[[ Input for this task, beginning ]]

Lemma successes_falsy (pre post : list dict) :
  bind (successes (pre ++ r' :: post)) (fun ok => Ok (List.length ok))
  = bind (successes (pre ++ r :: post)) (fun ok => Ok (List.length ok)).
Proof.
  induction pre as [|x pre IH]; simpl.
  - rewrite solved_falsy.
    destruct (solved r) as [b|e]; simpl; [|reflexivity].
    destruct (successes post) as [rest|e]; simpl; [|reflexivity].
    destruct b; reflexivity.
  - destruct (solved x) as [b|e]; simpl; [|reflexivity].
    destruct (successes (pre ++ r' :: post)) as [rest'|e'],
             (successes (pre ++ r :: post)) as [rest|e];
      simpl in *; try discriminate.
    + injection IH as IH. destruct b; simpl; rewrite IH; reflexivity.
    + exact IH.
Qed.

Lemma durations_falsy (pre post : list dict) :
  map (fun x => get "processing_time_seconds" x (VInt 0)) (pre ++ r' :: post)
  = map (fun x => get "processing_time_seconds" x (VInt 0)) (pre ++ r :: post).
Proof.
  rewrite !map_app; simpl.
  rewrite (other_key_kept "processing_time_seconds") by discriminate.
  reflexivity.
Qed.

Lemma compute_locals_falsy (pre post : list dict) :
  compute_locals (pre ++ r' :: post) = compute_locals (pre ++ r :: post).
Proof.
  unfold compute_locals.
  rewrite durations_falsy, tally_all_falsy.
  replace (List.length (pre ++ r' :: post))
    with (List.length (pre ++ r :: post))
    by (rewrite !length_app; reflexivity).
  destruct (sum _) as [total|e]; simpl; [|reflexivity].
  destruct (tally_all (pre ++ r :: post) counters0) as [c|e]; simpl;
    [|reflexivity].
  pose proof (successes_falsy pre post) as Hs.
  destruct (successes (pre ++ r' :: post)) as [ok'|e'],
           (successes (pre ++ r :: post)) as [ok|e];
    simpl in *; try discriminate.
  - injection Hs as ->. reflexivity.
  - injection Hs as ->. reflexivity.
Qed.

Lemma calculate_metrics_falsy (j : judge) (pre post : list dict) :
  calculate_metrics j (pre ++ r' :: post) false
  = calculate_metrics j (pre ++ r :: post) false.
Proof.
  unfold calculate_metrics.
  rewrite compute_locals_falsy.
  destruct pre; reflexivity.
Qed.

Lemma no_ground_truth_when_falsy : has_ground_truth k r = false.
Proof.
  unfold has_ground_truth, ticket_of.
  rewrite (get_present _ _ _ _ Hticket), (get_present _ _ _ _ Hbound).
  exact Hfalsy.
Qed.

End FalsyGroundTruth.

(** C9. A ground-truth field (category, urgency or team) that is present
    with a falsy value is treated as an absent one: removing the field
    from the ticket of the envelope changes neither what the loop body
    does to the counters nor, at any position of any envelope list, the
    result of [calculate_metrics]; the envelope is not counted in the
    denominator of that field. *)
Theorem falsy_ground_truth_is_absent :
  forall (r t : dict) (k : string) (v : value),
    In k ground_truth_fields ->
    lookup "original_ticket" r = Some (VDict t) ->
    lookup k t = Some v ->
    truthy v = false ->
    let r' := set "original_ticket" (VDict (pop k t)) r in
    lookup k (pop k t) = None
    /\ (forall c, tally r' c = tally r c)
    /\ (forall pre post,
          compute_locals (pre ++ r' :: post)
          = compute_locals (pre ++ r :: post))
    /\ (forall j pre post,
          calculate_metrics j (pre ++ r' :: post) false
          = calculate_metrics j (pre ++ r :: post) false)
    /\ has_ground_truth k r = false
    /\ has_ground_truth k r' = false.
Proof.
  intros r t k v Hfield Hticket Hbound Hfalsy r'.
  split; [apply lookup_pop_same|].
  split; [intros c; eapply tally_falsy; eassumption|].
  split; [intros pre post; eapply compute_locals_falsy; eassumption|].
  split; [intros j pre post; eapply calculate_metrics_falsy; eassumption|].
  split; [eapply no_ground_truth_when_falsy; eassumption|].
  unfold has_ground_truth, ticket_of, r'.
  rewrite get_set_same, get_pop_same. reflexivity.
Qed.
Lemma second_close_raises_witness :
  close (exec [] 8 Close (mkWorld (hooked (BytesIO abc) 7) []))
  = (Err AttributeError, exec [] 8 Close (mkWorld (hooked (BytesIO abc) 7) []))
  /\ length (hook_calls
               (exec [] 8 Close
                  (exec [] 8 Close (mkWorld (hooked (BytesIO abc) 7) []))))
     <= 1.
Proof.
  split.
  - apply (second_close_raises [] 8
             (exec [] 8 Close (mkWorld (hooked (BytesIO abc) 7) []))).
    + apply reach_call.
      exact (reach_init [] 8 false (BytesIO abc) None (Some 7) true _ eq_refl).
    + reflexivity.
  - apply (second_close_raises [] 8
             (exec [] 8 Close
                (exec [] 8 Close (mkWorld (hooked (BytesIO abc) 7) [])))).
    do 2 apply reach_call.
    exact (reach_init [] 8 false (BytesIO abc) None (Some 7) true _ eq_refl).
Defined.





Lemma integer_write_read_witness :
  outcome (write_sbyte (-5) ;; seek 0 ;; read_sbyte) (unmapped (BytesIO []))
  = Ok (-5)%Z
  /\ outcome (write_ushort 7 ;; seek 0 ;; read_ushort) (unmapped (BytesIO []))
     = Ok 7%Z
  /\ outcome (write_int 42 ;; seek 0 ;; read_int) (unmapped (BytesIO []))
     = Ok 42%Z.
Proof.
  split; [|split].
  - apply (integer_write_read (-5) (unmapped (BytesIO [])) eq_refl). lia.
  - apply (integer_write_read 7 (unmapped (BytesIO [])) eq_refl). lia.
  - apply (integer_write_read 42 (unmapped (BytesIO [])) eq_refl). lia.
Defined.

Lemma integer_write_out_of_range_witness :
  write_ushort 65536 (unmapped (BytesIO abc))
  = (Err StructError, unmapped (BytesIO abc))
  /\ write_sbyte 128 (unmapped (BytesIO abc))
     = (Err StructError, unmapped (BytesIO abc)).
Proof.
  split.
  - apply (integer_write_out_of_range 65536 (unmapped (BytesIO abc))). lia.
  - apply (integer_write_out_of_range 128 (unmapped (BytesIO abc))). lia.
Defined.

Lemma integer_write_get_witness :
  outcome (write_int (-2) ;; get_int [] 0) (unmapped (BytesIO [])) = Ok (-2)%Z
  /\ outcome (write_ushort 7 ;; get_ushort [] 0) (unmapped (BytesIO []))
     = Ok 7%Z.
Proof.
  split.
  - apply (integer_write_get [] (-2) (unmapped (BytesIO [])) eq_refl eq_refl).
    lia.
  - apply (integer_write_get [] 7 (unmapped (BytesIO [])) eq_refl eq_refl).
    lia.
Defined.
(* ===== verification/Endian.v ===== *)
(** * Endian: [set/buffer/yendian.h]

    The byte-order templates [host2network] and [network2host], specialised in
    the source at the four unsigned widths, and the memory image of an unsigned
    integer.  The host is little-endian (the x86-64 of the build image), so the
    [htobeNN]/[beNNtoh] of [<endian.h>] reverse the bytes.

    Theorems: the two templates are inverse to each other, the memory image of
    a converted value is the big-endian one, and reading [sizeof(T)] bytes of a
    network stream with [network2host] is the usual Horner scheme on bytes. *)

From S2P Require Import Prelude.
From coqutil Require Import Byte Word.LittleEndianList Z.BitOps.

(** The types the templates are specialised at. *)
Inductive utype : Type := uint8_t | uint16_t | uint32_t | uint64_t.

#[global] Instance utype_eq_dec : EqDecision utype.
Proof. solve_decision. Defined.

Definition sizeof (t : utype) : nat :=
  match t with uint8_t => 1 | uint16_t => 2 | uint32_t => 4 | uint64_t => 8 end.

Definition bits (t : utype) : Z := 8 * Z.of_nat (sizeof t).

(** Values of type [t]. *)
Definition in_range (t : utype) (x : Z) : Prop := 0 ≤ x < 2 ^ bits t.

(** Reversal of the low [n] bytes: [__bswap_16/32/64]. *)
Definition bswap (n : nat) (x : Z) : Z := le_combine (rev (le_split n x)).

(** [htons] of the C library. *)
Definition htons (port : Z) : Z := bswap 2 port.

Definition host2network (t : utype) (host : Z) : Z :=
  match t with
  | uint64_t => bswap 8 host
  | uint32_t => bswap 4 host
  | uint16_t => bswap 2 host
  | uint8_t => host
  end.

Definition network2host (t : utype) (net : Z) : Z :=
  match t with
  | uint64_t => bswap 8 net
  | uint32_t => bswap 4 net
  | uint16_t => bswap 2 net
  | uint8_t => net
  end.

(** Reference definitions: big-endian value and big-endian image. *)
Definition be_combine (bs : list Byte.byte) : Z :=
  foldl (λ acc b, acc * 256 + byte.unsigned b) 0 bs.
Definition be_split (n : nat) (x : Z) : list Byte.byte := rev (le_split n x).

(** ** Little-endian lists as sums *)

Lemma byte_land_shiftl b x :
  0 ≤ b < 256 → Z.land b (Z.shiftl x 8) = 0.
Proof.
  intros Hb. apply Z.bits_inj; intros i. rewrite Z.land_spec, Z.bits_0.
  destruct (Z.ltb_spec i 0); [by rewrite Z.testbit_neg_r by lia|].
  destruct (Z.ltb_spec i 8).
  - by rewrite Z.shiftl_spec_low, andb_false_r by lia.
  - rewrite <- (Z.mod_small b (2 ^ 8)) by lia.
    by rewrite Z.mod_pow2_bits_high by lia.
Qed.

Lemma le_combine_cons b bs :
  le_combine (b :: bs) = byte.unsigned b + 256 * le_combine bs.
Proof.
  change (le_combine (b :: bs)) with
    (Z.lor (byte.unsigned b) (Z.shiftl (le_combine bs) 8)).
  pose proof (byte.unsigned_range b) as Hb.
  rewrite or_to_plus by (by apply byte_land_shiftl).
  rewrite Z.shiftl_mul_pow2 by lia.
  lia.
Qed.

Lemma le_combine_app_sum bs cs :
  le_combine (bs ++ cs) =
    le_combine bs + 2 ^ (8 * lenZ bs) * le_combine cs.
Proof.
  unfold lenZ. induction bs as [|b bs IH].
  - rewrite le_combine_nil. simpl length.
    change (Z.of_nat 0) with 0. rewrite Z.mul_0_r, Z.pow_0_r, Z.mul_1_l. done.
  - rewrite <- app_comm_cons, !le_combine_cons, IH. simpl length.
    rewrite Nat2Z.inj_succ, Z.mul_succ_r, Z.pow_add_r by lia. lia.
Qed.

Lemma le_combine_range bs : 0 ≤ le_combine bs < 2 ^ (8 * lenZ bs).
Proof. apply le_combine_bound. Qed.

Lemma le_combine_rev bs : le_combine (rev bs) = be_combine bs.
Proof.
  unfold be_combine.
  assert (G : ∀ acc, foldl (λ a b, a * 256 + byte.unsigned b) acc bs =
                     acc * 2 ^ (8 * lenZ bs) + le_combine (rev bs));
    [|by rewrite G].
  unfold lenZ. induction bs as [|b bs IH]; intros acc.
  - simpl. rewrite le_combine_nil, Z.mul_0_r, Z.pow_0_r. lia.
  - cbn [foldl rev]. rewrite IH, le_combine_app_sum, le_combine_cons, le_combine_nil.
    unfold lenZ. rewrite length_rev. simpl length.
    rewrite Nat2Z.inj_succ, Z.mul_succ_r, Z.pow_add_r by lia. lia.
Qed.

Lemma le_combine_split_small n x :
  0 ≤ x < 2 ^ (8 * Z.of_nat n) → le_combine (le_split n x) = x.
Proof.
  intros H. rewrite le_combine_split, Z.mul_comm. by apply Z.mod_small.
Qed.

(** ** The templates *)

Lemma le_split_bswap n x : le_split n (bswap n x) = be_split n x.
Proof.
  unfold bswap, be_split. apply split_le_combine'.
  by rewrite length_rev, length_le_split.
Qed.

Lemma bswap_bswap n x :
  0 ≤ x < 2 ^ (8 * Z.of_nat n) → bswap n (bswap n x) = x.
Proof.
  intros H. unfold bswap at 1. rewrite le_split_bswap. unfold be_split.
  rewrite rev_involutive. by apply le_combine_split_small.
Qed.

Lemma bswap_range n x : 0 ≤ bswap n x < 2 ^ (8 * Z.of_nat n).
Proof.
  unfold bswap.
  pose proof (le_combine_range (rev (le_split n x))) as H.
  unfold lenZ in H. by rewrite length_rev, length_le_split in H.
Qed.

Lemma bswap_le_combine bs : bswap (length bs) (le_combine bs) = be_combine bs.
Proof. unfold bswap. by rewrite split_le_combine, le_combine_rev. Qed.

Lemma le_split_1 x : in_range uint8_t x → le_split 1 x = [byte.of_Z x].
Proof. done. Qed.

Lemma host2network_range t x : in_range t x → in_range t (host2network t x).
Proof. unfold in_range, bits. destruct t; cbn [host2network]; intros; auto using bswap_range. Qed.

Lemma network2host_range t x : in_range t x → in_range t (network2host t x).
Proof. unfold in_range, bits. destruct t; cbn [network2host]; intros; auto using bswap_range. Qed.

(** [host2network] writes the value in network order: its memory image on the
    little-endian host is the big-endian image of the value. *)
Lemma host2network_image t x :
  le_split (sizeof t) (host2network t x) = be_split (sizeof t) x.
Proof.
  destruct t; cbn [host2network sizeof]; auto using le_split_bswap.
Qed.

(** The value of [sizeof(T)] bytes of a network stream. *)
Lemma network2host_stream t bs :
  length bs = sizeof t → network2host t (le_combine bs) = be_combine bs.
Proof.
  destruct t; cbn [sizeof network2host]; intros H; rewrite <- ?H;
    auto using bswap_le_combine.
  destruct bs as [|b [|]]; try discriminate.
  by rewrite le_combine_cons, le_combine_nil, Z.mul_0_r, Z.add_0_r.
Qed.

Lemma be_combine_split t x : in_range t x → be_combine (be_split (sizeof t) x) = x.
Proof.
  intros H. unfold be_split. rewrite <- le_combine_rev, rev_involutive.
  by apply le_combine_split_small.
Qed.

Lemma length_be_split n x : length (be_split n x) = n.
Proof. unfold be_split. by rewrite length_rev, length_le_split. Qed.

Create HintDb endian discriminated.
Create Rewrite HintDb endian.
#[export] Hint Resolve host2network_range network2host_range : endian.
#[export] Hint Rewrite host2network_image length_be_split : endian.

(** the conversions are inverse to each other at every width. *)
Theorem network2host_host2network t x :
  in_range t x →
  network2host t (host2network t x) = x ∧ host2network t (network2host t x) = x.
Proof.
  unfold in_range, bits.
  destruct t; cbn [host2network network2host sizeof]; auto using bswap_bswap.
Qed.

Lemma network2host_host2network_witness :
  network2host uint16_t (host2network uint16_t 9909) = 9909 ∧
  host2network uint16_t (network2host uint16_t 9909) = 9909.
Proof. apply network2host_host2network. split; [discriminate|reflexivity]. Defined.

[[ Input for this task, end ]]

- [Task instructions]
Would you please copy exactly the part of the entries above that begins at the line containing "Lemma le_combine_range bs" and ends at the line containing "unfold lenZ. rewrite", both lines included?

- [Solution]
Lemma le_combine_range bs : 0 ≤ le_combine bs < 2 ^ (8 * lenZ bs).
Proof. apply le_combine_bound. Qed.

Lemma le_combine_rev bs : le_combine (rev bs) = be_combine bs.
Proof.
  unfold be_combine.
  assert (G : ∀ acc, foldl (λ a b, a * 256 + byte.unsigned b) acc bs =
                     acc * 2 ^ (8 * lenZ bs) + le_combine (rev bs));
    [|by rewrite G].
  unfold lenZ. induction bs as [|b bs IH]; intros acc.
  - simpl. rewrite le_combine_nil, Z.mul_0_r, Z.pow_0_r. lia.
  - cbn [foldl rev]. rewrite IH, le_combine_app_sum, le_combine_cons, le_combine_nil.
    unfold lenZ. rewrite length_rev. simpl length.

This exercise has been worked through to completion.